Of the material below, the lines to be retyped are those from the line containing "mret (Requests resource, None)" through the line containing "(** Every key", inclusive; reproduce them exactly.

————————

Definition cache_Get (key : string) : M (option Value) :=
  with_lru (λ l, lru.Get l (KString key)).

Definition cache_Add (key : string) (value : Resource) : M unit :=
  with_lru (λ l, lru.Add l (KString key) (VResource value)) ≫= run_evicted.

Definition cache_Remove (key : string) : M unit :=
  with_lru (λ l, lru.Remove l (KString key)) ≫= run_evicted.

Definition isExpired (r : Resource) (currentTime : time.Time) : bool :=
  if time.IsZero (ExpirationTime r) then false
  else time.Before (ExpirationTime r) currentTime.

Definition getExpirationTime (c : cache) (currentTime : time.Time) : time.Time :=
  if 0 <? ttl c then time.Add currentTime (ttl c) else time.Zero.

Definition expirationTime (currentTime : time.Time) : M time.Time :=
  λ w, Done (getExpirationTime (self w) currentTime, w).

(** [Fetch]; [now1] and [now2] are the readings of the clock at the first and
    at the second test for expiration. *)
Definition Fetch (key : string) (now1 now2 : time.Time) : M (option Resource * option error) :=
  value ← cache_Get key;
  match value with
  | None => mret (None, Some (ErrNoValue key))
  | Some (VOther _) => mret (None, Some (ErrCast key))
  | Some (VResource resource) =>
      if isExpired resource now1 then
        value ← cache_Get key;
        match value with
        | None => mret (None, None)
        | Some (VOther _) => mret (None, Some (ErrCast key))
        | Some (VResource resource) =>
            if isExpired resource now2 then
              cache_Remove key;; mret (None, None)
            else mret (Some resource, None)
        end
      else mret (Some resource, None)
  end.

Definition FetchReadOnly (key : string) (now1 now2 : time.Time) : M (Resource * option error) :=
  '(resource, err) ← Fetch key now1 now2;
  match resource with
  | None => mret (zeroResource, err)
  | Some resource => mret (resource, err)
  end.

(** [GetReadOnlyCache] returns the cache itself behind the narrower
    interface. *)
Definition GetReadOnlyCache (c : cache) : cache := c.

Definition SetResponse (key : string) (response : DiscoveryResponse) (now : time.Time)
  : M (option (gmap Handle bool) * option error) :=
  value ← cache_Get key;
  match value with
  | None =>
      exp ← expirationTime now;
      let resource := {| Resp := Some response; ExpirationTime := exp; Requests := Some ∅ |} in
      cache_Add key resource;;
      mret (None, None)
  | Some (VOther _) => mret (None, Some (ErrCast key))
  | Some (VResource resource) =>
      exp ← expirationTime now;
      let resource := {| Resp := Some response; Requests := Requests resource;
                         ExpirationTime := exp |} in
      cache_Add key resource;;
      mret (Requests resource, None)
  end.

Definition AddRequest (key : string) (req : Handle) (now : time.Time) : M (option error) :=
  value ← cache_Get key;
  match value with
  | None =>
      let requests : gmap Handle bool := <[req:=true]> ∅ in
      exp ← expirationTime now;
      let resource := {| Resp := None; Requests := Some requests; ExpirationTime := exp |} in
      cache_Add key resource;;
      mret None
  | Some (VOther _) => mret (Some (ErrCast key))
  | Some (VResource resource) =>
      match Requests resource with
      | None => panic "assignment to entry in nil map"
      | Some requests =>
          let resource := {| Resp := Resp resource; Requests := Some (<[req:=true]> requests);
                             ExpirationTime := ExpirationTime resource |} in
          cache_Add key resource;;
          mret None
      end
  end.

Definition DeleteRequest (key : string) (req : Handle) : M (option error) :=
  value ← cache_Get key;
  match value with
  | None => mret None
  | Some (VOther _) => mret (Some (ErrCast key))
  | Some (VResource resource) =>
      let resource := {| Resp := Resp resource; Requests := delete req <$> Requests resource;
                         ExpirationTime := ExpirationTime resource |} in
      cache_Add key resource;;
      mret None
  end.

(** ** Reading a state *)

Definition entries (w : world) : list (Key * Value) := lru.ll (cache_ (self w)).

(** The value stored under [key], if any. *)
Definition entryOf (key : string) (w : world) : option Value :=
  lru.lookup (KString key) (entries w).

Definition set_ll (l : list (Key * Value)) (w : world) : world :=
  mkWorld (mkcache (lru.mkCache (lru.MaxEntries (cache_ (self w))) l) (ttl (self w)))
          (evictions w).

(** The state after a hit of [c.cache.Get(key)]: the entry is the most
    recently used one. *)
Definition touch (key : string) (w : world) : world :=
  match entryOf key w with
  | Some v => set_ll ((KString key, v) :: lru.without (KString key) (entries w)) w
  | None => set_ll (entries w) w
  end.

(** Every key is a string and every value a [Resource] whose map was made. *)
Definition entry_ok (e : Key * Value) : Prop :=
  (∃ k, e.1 = KString k) ∧ (∃ r, e.2 = VResource r ∧ Requests r ≠ None).

Definition wf_list (l : list (Key * Value)) : Prop :=
  Forall entry_ok l ∧ NoDup l.*1.

Definition wf (w : world) : Prop := wf_list (entries w).

(** [Add] of a key that is not in the cache exceeds [MaxEntries]. *)
Definition full (w : world) : bool :=
  let m := lru.MaxEntries (cache_ (self w)) in
  negb (m =? 0) && (m <? Z.of_nat (S (length (entries w)))).

(** The state once the entry of [key] has been removed and handed to the
    callback. *)
Definition evict (key : string) (value : Resource) (w : world) : world :=
  mkWorld (self (set_ll (lru.without (KString key) (entries w)) w))
          (evictions w ++ [(key, value)]).

(** The state once [key] holds [value] as the most recently used entry. *)
Definition put (key : string) (value : Resource) (w : world) : world :=
  set_ll ((KString key, VResource value) :: lru.without (KString key) (entries w)) w.

(** The resources that [SetResponse], [AddRequest] and [DeleteRequest] store. *)
Definition responded (c : cache) (response : DiscoveryResponse) (requests : option (gmap Handle bool))
    (now : time.Time) : Resource :=
  {| Resp := Some response; Requests := requests; ExpirationTime := getExpirationTime c now |}.

Definition attach (req : Handle) (resource : Resource) : Resource :=
  {| Resp := Resp resource; Requests := <[req:=true]> <$> Requests resource;
     ExpirationTime := ExpirationTime resource |}.

Definition detach (req : Handle) (resource : Resource) : Resource :=
  {| Resp := Resp resource; Requests := delete req <$> Requests resource;
     ExpirationTime := ExpirationTime resource |}.

Definition requested (c : cache) (req : Handle) (now : time.Time) : Resource :=
  {| Resp := None; Requests := Some {[req := true]};
     ExpirationTime := getExpirationTime c now |}.

(** The key was in the cache when the call began and the call removed it. *)
Definition lazily_evicted (key : string) (w w' : world) : Prop :=
  is_Some (entryOf key w) ∧ entryOf key w' = None.

(** The set that a [map[*v2.DiscoveryRequest]bool] stands for; the nil map
    has no element. *)
Definition requestSet (requests : option (gmap Handle bool)) : gset Handle :=
  match requests with
  | Some m => dom m
  | None => ∅
  end.

Definition emptyWorld (maxEntries : Z) (ttl : time.Duration) : world :=
  mkWorld (mkcache (lru.mkCache maxEntries []) ttl) [].

(** The handle [h] is in the requests of the entry of [k]. *)
Definition attached (h : Handle) (k : string) (w : world) : Prop :=
  ∃ r, entryOf k w = Some (VResource r) ∧ h ∈ requestSet (Requests r).

(** ** Sequences of calls *)

Inductive call :=
| CallFetch (key : string) (now1 now2 : time.Time)
| CallFetchReadOnly (key : string) (now1 now2 : time.Time)
| CallSetResponse (key : string) (response : DiscoveryResponse) (now : time.Time)
| CallAddRequest (key : string) (req : Handle) (now : time.Time)
| CallDeleteRequest (key : string) (req : Handle).

(** One call; what is kept of its results is its error. *)
Definition exec (c : call) : M (option error) :=
  match c with
  | CallFetch key now1 now2 => r ← Fetch key now1 now2; mret r.2
  | CallFetchReadOnly key now1 now2 => r ← FetchReadOnly key now1 now2; mret r.2
  | CallSetResponse key response now => r ← SetResponse key response now; mret r.2
  | CallAddRequest key req now => AddRequest key req now
  | CallDeleteRequest key req => DeleteRequest key req
  end.

Fixpoint run (calls : list call) : M (list (option error)) :=
  match calls with
  | [] => mret []
  | c :: calls => e ← exec c; es ← run calls; mret (e :: es)
  end.

(** ** The orchestrator

    Of the orchestrator this development has the tests, not the source.
    The orchestrator is modelled from sections 4.2 to 4.4 of the
    specification, on top of the cache above; every definition that stands
    for missing code says so. *)

Module gcp.
(** [gcp.Request], of which the orchestrator reads the version. *)
Record Request := mkRequest {
  VersionInfo : string;
  TypeUrl : string
}.
End gcp.

(** Modelled from the spec: a response written to the channel of a watch by
    the missing orchestrator, by [CreateWatch] itself ([fanned = false]) or
    by the fan-out task. *)
Record delivery := mkDelivery {
  watch : Handle;
  fanned : bool;
  payload : DiscoveryResponse
}.

(** Modelled from the spec: the state of the orchestrator, which is missing
    from the sources.  The downstream registry maps a request handle to its
    channel, here the responses written and not yet read; the upstream
    registry is the set of keys that have a subscription; [watchKey] is the
    aggregated key captured by the cancel function of each watch;
    [nextHandle] is the address of the next request; [sent] records every
    response written to a channel, oldest first.  A channel holds one
    response; a write that would wait for its reader is recorded as made. *)
Record orchestrator := mkOrchestrator {
  cacheOf : cache;
  downstreamResponseMap : gmap Handle (list DiscoveryResponse);
  upstreamResponseMap : gset string;
  watchKey : gmap Handle string;
  nextHandle : Handle;
  sent : list delivery
}.

(** Modelled from the spec: the computations of the missing orchestrator,
    on its state. *)
Definition O (A : Type) : Type := orchestrator → res (A * orchestrator).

————————

Task result:
      mret (Requests resource, None)
  end.

Definition AddRequest (key : string) (req : Handle) (now : time.Time) : M (option error) :=
  value ← cache_Get key;
  match value with
  | None =>
      let requests : gmap Handle bool := <[req:=true]> ∅ in
      exp ← expirationTime now;
      let resource := {| Resp := None; Requests := Some requests; ExpirationTime := exp |} in
      cache_Add key resource;;
      mret None
  | Some (VOther _) => mret (Some (ErrCast key))
  | Some (VResource resource) =>
      match Requests resource with
      | None => panic "assignment to entry in nil map"
      | Some requests =>
          let resource := {| Resp := Resp resource; Requests := Some (<[req:=true]> requests);
                             ExpirationTime := ExpirationTime resource |} in
          cache_Add key resource;;
          mret None
      end
  end.

Definition DeleteRequest (key : string) (req : Handle) : M (option error) :=
  value ← cache_Get key;
  match value with
  | None => mret None
  | Some (VOther _) => mret (Some (ErrCast key))
  | Some (VResource resource) =>
      let resource := {| Resp := Resp resource; Requests := delete req <$> Requests resource;
                         ExpirationTime := ExpirationTime resource |} in
      cache_Add key resource;;
      mret None
  end.

(** ** Reading a state *)

Definition entries (w : world) : list (Key * Value) := lru.ll (cache_ (self w)).

(** The value stored under [key], if any. *)
Definition entryOf (key : string) (w : world) : option Value :=
  lru.lookup (KString key) (entries w).

Definition set_ll (l : list (Key * Value)) (w : world) : world :=
  mkWorld (mkcache (lru.mkCache (lru.MaxEntries (cache_ (self w))) l) (ttl (self w)))
          (evictions w).

(** The state after a hit of [c.cache.Get(key)]: the entry is the most
    recently used one. *)
Definition touch (key : string) (w : world) : world :=
  match entryOf key w with
  | Some v => set_ll ((KString key, v) :: lru.without (KString key) (entries w)) w
  | None => set_ll (entries w) w
  end.

(** Every key is a string and every value a [Resource] whose map was made. *)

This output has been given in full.